### YOUR OBJECTIVE
Below are entries; output exactly the lines from the one with "position : option nat;" to the one with "(c : DiagnosticCode)", both included, and nothing else.

### INPUT DATA
----------------
Definition node_span (n : ExpressionNode) : span :=
  match n with
  | Literal sp _ | Var sp _ | Call sp _ _ | Unary sp _ _ | Binary sp _ _ _
  | Conditional sp _ _ _ => sp
  end.

Definition node_start (n : ExpressionNode) : nat := sp_start (node_span n).
Definition node_end (n : ExpressionNode) : nat := sp_end (node_span n).

(** [a === b] on nodes of one tree. *)
Definition same_node (a b : ExpressionNode) : bool := bool_decide (node_span a = node_span b).

(** The children in the order [visitExpression] collects them. *)
Definition node_children (n : ExpressionNode) : list ExpressionNode :=
  match n with
  | Call _ _ args => args
  | Unary _ _ operand => [operand]
  | Binary _ _ l r => [l; r]
  | Conditional _ c y n => [c; y; n]
  | _ => []
  end.

(** ** Diagnostics *)

Inductive DiagnosticCode := Dsyntax | Dunsupported | Dmissing_context | Dtype | Dnumber | Dlimit.

#[global] Instance DiagnosticCode_eq_dec : EqDecision DiagnosticCode.
Proof. solve_decision. Defined.

Record ExpressionDiagnostic := {
  code : DiagnosticCode;
  detail : jstr;
  position : option nat;
}.

(** A thrown value: the project's own error, an error raised by the language
    itself (with its message), or the marker of an exhausted recursion budget of
    the model, which no run of the parser produces. *)
Inductive exn :=
| BillingExpressionError (d : ExpressionDiagnostic)
| NativeError (message : jstr)
| OutOfFuel.

Definition throw_at {S A} (c : DiagnosticCode) (d : jstr) (p : nat) : st exn S A :=
  st_throw (BillingExpressionError {| code := c; detail := d; position := Some p |}).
----------------
### EXPECTED ANSWER
  position : option nat;
}.

(** A thrown value: the project's own error, an error raised by the language
    itself (with its message), or the marker of an exhausted recursion budget of
    the model, which no run of the parser produces. *)
Inductive exn :=
| BillingExpressionError (d : ExpressionDiagnostic)
| NativeError (message : jstr)
| OutOfFuel.

Definition throw_at {S A} (c : DiagnosticCode) (d : jstr) (p : nat) : st exn S A :=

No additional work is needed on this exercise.